Pieper ends with a (perennial) question: how do universities attract [faculty] who are both important scholars and true university teachers (in the sense of openness to the totality of truth).

Note:  this book was comprehensively covered in a faculty retreat led by GEM fellow Dr. Anthony Haynor on February 7, 2018, see https://www.shu.edu/news/heart-of-the-university-faculty-retreat-series-2017-20.cfm

Questions

How does Pieper’s view of integrating philosophical thought into all disciplines differ from the current concept of “interdisciplinarity”?  Can the two be reconciled?

His views on integrating philosophical thinking with professional training is extremely relevant today, especially for our “professional programs”.  But how can this be done effectively?  How are we doing it?
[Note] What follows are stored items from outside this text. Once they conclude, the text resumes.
(* ===== verification/Types.v ===== *)
(** * Data of the framework

    The enums and structs of memrpc/include/memrpc/core/{types,protocol,
    bootstrap}.h and of the public client and server headers.  A field keeps
    its C++ name behind a short prefix of its struct, because the structs
    share field names. *)

From Stdlib Require Import Lia.
From S2P Require Import Prelude.

(** ** types.h *)

Inductive Priority : Type := Normal | High.

#[export] Instance Priority_eq_dec : EqDecision Priority.
Proof. solve_decision. Defined.

(** [static_cast<uint8_t>(Priority)]. *)
Definition Priority_to_u8 (p : Priority) : Z :=
  match p with Normal => 0 | High => 1 end.

(** The enumerators of [StatusCode] and, as [StatusUnnamed], the other values
    an object of this enum holds after a cast from an integer. *)
Inductive StatusCode : Type :=
| Ok
| QueueFull
| QueueTimeout
| ExecTimeout
| PeerDisconnected
| ProtocolMismatch
| EngineInternalError
| InvalidArgument
| CrashedDuringExecution
| CooldownActive
| ClientClosed
| PayloadTooLarge
| StatusUnnamed (raw : Z).

#[export] Instance StatusCode_eq_dec : EqDecision StatusCode.
Proof. solve_decision. Defined.

(** [status == s], as a test. *)
Definition status_is (s t : StatusCode) : bool := bool_decide (s = t).

Lemma status_is_true s t : status_is s t = true <-> s = t.
Proof. apply bool_decide_eq_true. Qed.

Lemma status_is_refl s : status_is s s = true.
Proof. by apply status_is_true. Qed.

Lemma status_is_false s t : s <> t -> status_is s t = false.
Proof. apply bool_decide_eq_false_2. Qed.

(** [static_cast<uint32_t>(StatusCode)]. *)
Definition StatusCode_to_u32 (s : StatusCode) : Z :=
  match s with
  | Ok => 0
  | QueueFull => 1
  | QueueTimeout => 2
  | ExecTimeout => 3
  | PeerDisconnected => 4
  | ProtocolMismatch => 5
  | EngineInternalError => 6
  | InvalidArgument => 7
  | CrashedDuringExecution => 8
  | CooldownActive => 9
  | ClientClosed => 10
  | PayloadTooLarge => 11
  | StatusUnnamed raw => raw
  end.

(** [static_cast<StatusCode>(uint32_t)]: the underlying type is [uint8_t]. *)
Definition StatusCode_of_u32 (v : Z) : StatusCode :=
  match u8 v with
  | 0 => Ok
  | 1 => QueueFull
  | 2 => QueueTimeout
  | 3 => ExecTimeout
  | 4 => PeerDisconnected
  | 5 => ProtocolMismatch
  | 6 => EngineInternalError
  | 7 => InvalidArgument
  | 8 => CrashedDuringExecution
  | 9 => CooldownActive
  | 10 => ClientClosed
  | 11 => PayloadTooLarge
  | raw => StatusUnnamed raw
  end.

(** A status that names an enumerator. *)
Definition status_named (s : StatusCode) : bool :=
  match s with StatusUnnamed _ => false | _ => true end.

Lemma StatusCode_of_to_u32 s : status_named s = true -> StatusCode_of_u32 (StatusCode_to_u32 s) = s.
Proof. by destruct s. Qed.

Record RpcEvent : Type := {
  ev_eventDomain : Z;
  ev_eventType : Z;
  ev_flags : Z;
  ev_payload : bytes;
}.

Record RpcReply : Type := {
  rp_status : StatusCode;
  rp_payload : bytes;
}.

#[export] Instance RpcReply_eq_dec : EqDecision RpcReply.
Proof. solve_decision. Defined.

Definition RpcReply_default : RpcReply := {| rp_status := Ok; rp_payload := [] |}.

(** A reply with a status and no payload, as every failure path builds it. *)
Definition reply_of_status (s : StatusCode) : RpcReply := {| rp_status := s; rp_payload := [] |}.

(** ** protocol.h *)

Definition SHARED_MEMORY_MAGIC : Z := 0x4d454d52.
Definition PROTOCOL_VERSION : Z := 9.
Definition RING_ENTRY_BYTES : Z := 8192.
Definition OPCODE_INVALID : Z := 0.

Inductive ResponseMessageKind : Type :=
| KindReply
| KindEvent
| KindUnnamed (raw : Z).

#[export] Instance ResponseMessageKind_eq_dec : EqDecision ResponseMessageKind.
Proof. solve_decision. Defined.

(** [sizeof] of the header fields: requestId, execTimeoutMs, opcode, priority,
    payloadKind, payloadSize. *)
Definition REQUEST_HEADER_BYTES : Z := 8 + 4 + 2 + 1 + 1 + 4.
Definition REQUEST_INLINE_PAYLOAD_BYTES : Z := RING_ENTRY_BYTES - REQUEST_HEADER_BYTES.

(** requestId, statusCode, eventDomain, eventType, flags, resultSize,
    messageKind, payloadKind. *)
Definition RESPONSE_HEADER_BYTES : Z := 8 + 4 + 4 + 4 + 4 + 4 + 2 + 1.
Definition RESPONSE_INLINE_PAYLOAD_BYTES : Z := RING_ENTRY_BYTES - RESPONSE_HEADER_BYTES.

Definition DEFAULT_MAX_REQUEST_BYTES : Z := REQUEST_INLINE_PAYLOAD_BYTES.
Definition DEFAULT_MAX_RESPONSE_BYTES : Z := RESPONSE_INLINE_PAYLOAD_BYTES.
Definition DEFAULT_HIGH_RING_SIZE : Z := 8.
Definition DEFAULT_NORMAL_RING_SIZE : Z := 8.
Definition DEFAULT_RESPONSE_RING_SIZE : Z := 8.

Record RequestRingEntry : Type := {
  rq_requestId : Z;
  rq_execTimeoutMs : Z;
  rq_opcode : Z;
  rq_priority : Z;
  rq_payloadKind : Z;
  rq_payloadSize : Z;
  rq_payload : bytes;
}.

Record ResponseRingEntry : Type := {
  rs_requestId : Z;
  rs_statusCode : Z;
  rs_eventDomain : Z;
  rs_eventType : Z;
  rs_flags : Z;
  rs_resultSize : Z;
  rs_messageKind : ResponseMessageKind;
  rs_payloadKind : Z;
  rs_payload : bytes;
}.

#[export] Instance RequestRingEntry_eta : Eta RequestRingEntry := fun r =>
  Build_RequestRingEntry (rq_requestId r) (rq_execTimeoutMs r) (rq_opcode r) (rq_priority r)
    (rq_payloadKind r) (rq_payloadSize r) (rq_payload r).

#[export] Instance ResponseRingEntry_eta : Eta ResponseRingEntry := fun r =>
  Build_ResponseRingEntry (rs_requestId r) (rs_statusCode r) (rs_eventDomain r) (rs_eventType r)
    (rs_flags r) (rs_resultSize r) (rs_messageKind r) (rs_payloadKind r) (rs_payload r).

(** [std::array<uint8_t, n> payload{}]. *)
Definition zero_payload (n : Z) : bytes := repeat Byte.x00 (Z.to_nat n).

Definition RequestRingEntry_default : RequestRingEntry := {|
  rq_requestId := 0; rq_execTimeoutMs := 0; rq_opcode := OPCODE_INVALID; rq_priority := 0;
  rq_payloadKind := 0; rq_payloadSize := 0;
  rq_payload := zero_payload REQUEST_INLINE_PAYLOAD_BYTES |}.

Definition ResponseRingEntry_default : ResponseRingEntry := {|
  rs_requestId := 0; rs_statusCode := 0; rs_eventDomain := 0; rs_eventType := 0; rs_flags := 0;
  rs_resultSize := 0; rs_messageKind := KindReply; rs_payloadKind := 0;
  rs_payload := zero_payload RESPONSE_INLINE_PAYLOAD_BYTES |}.

(** [memcpy(array.data(), src.data(), src.size())]: undefined when the source
    is longer than the array. *)
Definition memcpy_into (array src : bytes) : defined bytes :=
  if Zlen src <=? Zlen array then Defined (src ++ Zdrop (Zlen src) array) else Undefined.

(** ** bootstrap.h *)

Module ChannelHealth.
Inductive status : Type :=
| Healthy
| Timeout
| Malformed
| Unhealthy
| SessionMismatch
| Unsupported.

#[export] Instance status_eq_dec : EqDecision status.
Proof. solve_decision. Defined.
End ChannelHealth.

Record ChannelHealthResult : Type := {
  chr_status : ChannelHealth.status;
  chr_sessionId : Z;
}.

Definition ChannelHealthResult_default : ChannelHealthResult :=
  {| chr_status := ChannelHealth.Unsupported; chr_sessionId := 0 |}.

Record BootstrapHandles : Type := {
  shmFd : Z;
  highReqEventFd : Z;
  normalReqEventFd : Z;
  respEventFd : Z;
  reqCreditEventFd : Z;
  respCreditEventFd : Z;
  bh_protocolVersion : Z;
  bh_sessionId : Z;
}.

#[export] Instance BootstrapHandles_eta : Eta BootstrapHandles := fun r =>
  Build_BootstrapHandles (shmFd r) (highReqEventFd r) (normalReqEventFd r) (respEventFd r)
    (reqCreditEventFd r) (respCreditEventFd r) (bh_protocolVersion r) (bh_sessionId r).

#[export] Instance BootstrapHandles_eq_dec : EqDecision BootstrapHandles.
Proof. solve_decision. Defined.

Definition MakeDefaultBootstrapHandles : BootstrapHandles := {|
  shmFd := -1; highReqEventFd := -1; normalReqEventFd := -1; respEventFd := -1;
  reqCreditEventFd := -1; respCreditEventFd := -1; bh_protocolVersion := 0; bh_sessionId := 0 |}.

(** The file descriptors of a session, in declaration order. *)
Definition handle_fds (h : BootstrapHandles) : list Z :=
  [shmFd h; highReqEventFd h; normalReqEventFd h; respEventFd h; reqCreditEventFd h;
   respCreditEventFd h].

(** ** rpc_client.h and handler.h *)

Record RpcCall : Type := {
  call_opcode : Z;
  call_priority : Priority;
  call_execTimeoutMs : Z;
  call_payload : bytes;
}.

Record RpcFailure : Type := {
  fl_status : StatusCode;
  fl_opcode : Z;
  fl_priority : Priority;
  fl_execTimeoutMs : Z;
  fl_requestId : Z;
  fl_sessionId : Z;
}.

Record EngineDeathReport : Type := { dr_deadSessionId : Z }.

Inductive RecoveryAction : Type := Ignore | Restart | IdleClose | ManualShutdown.

#[export] Instance RecoveryAction_eq_dec : EqDecision RecoveryAction.
Proof. solve_decision. Defined.

Record RecoveryDecision : Type := { rd_action : RecoveryAction; rd_delayMs : Z }.

#[export] Instance RecoveryDecision_eq_dec : EqDecision RecoveryDecision.
Proof. solve_decision. Defined.

Inductive ClientLifecycleState : Type :=
| Uninitialized
| Active
| NoSession
| Cooldown
| IdleClosed
| Recovering
| Closed.

#[export] Instance ClientLifecycleState_eq_dec : EqDecision ClientLifecycleState.
Proof. solve_decision. Defined.

Inductive ClientInitMode : Type := EagerSession | LazySession.

Record RecoveryRuntimeSnapshot : Type := {
  sn_lifecycleState : ClientLifecycleState;
  sn_recoveryPending : bool;
  sn_cooldownRemainingMs : Z;
  sn_currentSessionId : Z;
}.

Record RecoveryEventReport : Type := {
  er_previousState : ClientLifecycleState;
  er_state : ClientLifecycleState;
  er_recoveryPending : bool;
  er_cooldownDelayMs : Z;
  er_cooldownRemainingMs : Z;
  er_sessionId : Z;
  er_monotonicMs : Z;
}.

Record ExternalRecoveryRequest : Type := { xr_sessionId : Z; xr_delayMs : Z }.

Record RpcServerCall : Type := {
  sc_opcode : Z;
  sc_priority : Priority;
  sc_execTimeoutMs : Z;
  sc_payload : bytes;
}.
Two of Pieper’s distinctions between philosophy and science are that science is “practical” and that it does not ask “unanswerable questions” (presumably such as “what is the meaning of life?”).  Is this true, or is this a narrow conception of science, maybe even a false dichotomy?

Pieper’s concluding question: how do universities attract [faculty] who are both important scholars and true university teachers?  It seems we are increasingly emphasizing and rewarding scholarship rather than teaching (especially the “unified” form of teaching).  Is this the wrong direction to take?